• _Task directions_: Copy out the lines of the records below, and only those lines, from the one with "intros Hi Hx." through the one with "Lemma table_pipe id", exactly as they appear.

• _Entries supplied_:
(** Descriptors, pipes and the driver's files.  A pipe's flag for an end is set
    exactly when a descriptor for it exists. *)
Record table_ok (fds : list (option VfsFd)) (ps : list PipeBuf) (fs : list OpenFile) : Prop := {
  t_fds : length fds = VFS_MAX_FD;
  t_pipes : length ps = MAX_PIPES;
  t_files : length fs = MAX_OPEN;
  t_fat : forall i f, fds !! i = Some (Some (Fat32 f)) -> used_at fs f;
  t_fat_inj : forall i j f, fds !! i = Some (Some (Fat32 f)) -> fds !! j = Some (Some (Fat32 f)) -> i = j;
  t_end : forall i id w, fds !! i = Some (Some (Pipe id w)) -> exists p, ps !! id = Some p /\ end_open w p = true;
  t_end_inj : forall i j id w, fds !! i = Some (Some (Pipe id w)) -> fds !! j = Some (Some (Pipe id w)) -> i = j;
  t_open : forall id p w, ps !! id = Some p -> end_open w p = true -> exists i, fds !! i = Some (Some (Pipe id w));
  t_ring : forall id p, ps !! id = Some p -> exists q, pipe_holds p q;
  t_inline : forall i buf len pos w, fds !! i = Some (Some (Inline buf len pos w)) -> inline_ok buf len pos;
}.

(** Split on whether an updated slot is the one looked at. *)
Ltac slots := repeat match goal with
  | H : <[_ := _]> _ !! _ = Some _ |- _ => apply list_lookup_insert_Some in H as [(? & ? & ?)|[? ?]]; simplify_eq
  end.

Section Table.
Context (fds : list (option VfsFd)) (ps : list PipeBuf) (fs : list OpenFile).
Hypothesis H : table_ok fds ps fs.

Lemma table_files fs' : length fs' = length fs -> (forall f, used_at fs f -> used_at fs' f) -> table_ok fds ps fs'.
Proof. intros Hl Hu. destruct H. split; try done; [congruence|]. intros i f Hf. eauto. Qed.

(** A new descriptor in a free slot that is not a pipe's. *)
Lemma table_add_fat i f : fds !! i = Some None -> used_at fs f -> (forall j, fds !! j <> Some (Some (Fat32 f))) ->
  table_ok (<[i := Some (Fat32 f)]> fds) ps fs.
Proof.
  intros Hi Hu Hn. destruct H. split; rewrite ?length_insert; try done; intros; slots; eauto 3;
    try (by edestruct Hn); [].
  destruct (t_open0 _ _ _ H0 H1) as [j Hj]. exists j. apply list_lookup_insert_Some. right. split; [congruence|done].
Qed.

(** Descriptors of pipes are still there after a change of another slot. *)
Lemma pipe_elsewhere i x y id p w : fds !! i = Some x -> (forall id e, x <> Some (Pipe id e)) ->
  ps !! id = Some p -> end_open w p = true -> exists j, <[i := y]> fds !! j = Some (Some (Pipe id w)).
Proof.
  intros Hi Hx Hp He. destruct (t_open _ _ _ H _ _ _ Hp He) as [j Hj]. exists j. apply list_lookup_insert_Some. right.
  split; [|done]. intros ->. rewrite Hj in Hi. simplify_eq. by eapply Hx.
Qed.

Lemma table_add_inline i x buf len pos w : fds !! i = Some x -> (forall id e, x <> Some (Pipe id e)) -> inline_ok buf len pos ->
  table_ok (<[i := Some (Inline buf len pos w)]> fds) ps fs.
Proof.
  intros Hi Hx Hb. pose proof (pipe_elsewhere i x (Some (Inline buf len pos w))) as He. destruct H.
  split; rewrite ?length_insert; try done; intros; slots; eauto 3.
Qed.

Lemma table_remove i x : fds !! i = Some x -> (forall id e, x <> Some (Pipe id e)) -> table_ok (<[i := None]> fds) ps fs.
Proof.
  intros Hi Hx. pose proof (pipe_elsewhere i x None) as He. destruct H.
  split; rewrite ?length_insert; try done; intros; slots; eauto 3.
Qed.

(** A pipe's contents change. *)
Lemma table_pipe id p p' q : ps !! id = Some p -> pipe_holds p' q -> (forall w, end_open w p' = end_open w p) ->
  table_ok fds (<[id := p']> ps) fs.
Proof.
  intros Hp Hq He. destruct H. split; rewrite ?length_insert; try done; intros; slots; eauto.
  - destruct (t_end0 _ _ _ H0) as (p0 & Hp0 & E). destruct (decide (id = id0)) as [<-|].
    + exists p'. rewrite list_lookup_insert_eq by (by eapply lookup_lt_Some). split; [done|]. rewrite He. congruence.
    + exists p0. by rewrite list_lookup_insert_ne.
Qed.

(** One end of a pipe is closed. *)
Lemma table_close_end i id e p p' q : fds !! i = Some (Some (Pipe id e)) -> ps !! id = Some p -> pipe_holds p' q ->
  end_open e p' = false -> end_open (negb e) p' = end_open (negb e) p ->
  table_ok (<[i := None]> fds) (<[id := p']> ps) fs.
Proof.
  intros Hi Hp Hq He Ho. destruct H. split; rewrite ?length_insert; try done; intros; slots; eauto.
  - destruct (t_end0 _ _ _ H1) as (p0 & Hp0 & E). destruct (decide (id = id0)) as [<-|].
    + exists p'. rewrite list_lookup_insert_eq by (by eapply lookup_lt_Some). split; [done|].
      destruct (decide (w = e)) as [->|Hw]; [by destruct (t_end_inj0 _ _ _ _ Hi H1)|].
      replace w with (negb e) in * by (destruct w, e; done). rewrite Ho. congruence.
    + exists p0. by rewrite list_lookup_insert_ne.
  - destruct (decide (w = e)) as [->|Hw]; [congruence|]. replace w with (negb e) in * by (destruct w, e; done).
    rewrite Ho in *. destruct (t_open0 _ _ _ Hp H1) as [j Hj]. exists j. apply list_lookup_insert_Some. right.
    split; [|done]. intros ->. rewrite Hj in Hi. destruct e; by simplify_eq.
  - destruct (t_open0 _ _ _ H2 H1) as [j Hj]. exists j. apply list_lookup_insert_Some. right. split; [|done].
    intros ->. rewrite Hj in Hi. by simplify_eq.
Qed.

End Table.

Lemma table_new_pipe fds ps fs r w id p q : table_ok fds ps fs -> fds !! r = Some None -> fds !! w = Some None -> r <> w ->
  ps !! id = Some p -> end_open false p = false -> end_open true p = false -> pipe_holds (pipe_opened p) q ->
  table_ok (<[w := Some (Pipe id true)]> (<[r := Some (Pipe id false)]> fds)) (<[id := pipe_opened p]> ps) fs.
Proof.
  intros H Hr Hw Hne Hp H1 H2 Hq.
  assert (Hn : forall i e, fds !! i <> Some (Some (Pipe id e))).
  { intros i e Hi. destruct (t_end _ _ _ H _ _ _ Hi) as (p0 & Hp0 & E). simplify_eq. destruct e; congruence. }
  destruct H. split; rewrite ?length_insert; try done.
  - intros; slots; eauto 3.
  - intros; slots; eauto 3.
  - intros i id' e Hi. assert (Hl : (id < length ps)%nat) by (by eapply lookup_lt_Some).
    slots; [exists (pipe_opened p); split; [by apply list_lookup_insert_eq|done]..|].
    assert (id <> id') by (intros ->; by eapply Hn). rewrite list_lookup_insert_ne by done. eauto 3.
  - intros; slots; try done; try (by edestruct Hn); eauto 3.
  - intros id' p' e Hi He. slots.
    + destruct e; [exists w|exists r]; [apply list_lookup_insert_eq; rewrite length_insert; by eapply lookup_lt_Some|].
      rewrite list_lookup_insert_ne by done. apply list_lookup_insert_eq. by eapply lookup_lt_Some.
    + destruct (t_open0 _ _ _ H0 He) as [j Hj]. exists j. rewrite !list_lookup_insert_ne; [done|congruence..].
  - intros; slots; eauto 3.
  - intros; slots; eauto 3.
Qed.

• _Written solution_:
  intros Hi Hx. pose proof (pipe_elsewhere i x None) as He. destruct H.
  split; rewrite ?length_insert; try done; intros; slots; eauto 3.
Qed.

(** A pipe's contents change. *)
Lemma table_pipe id p p' q : ps !! id = Some p -> pipe_holds p' q -> (forall w, end_open w p' = end_open w p) ->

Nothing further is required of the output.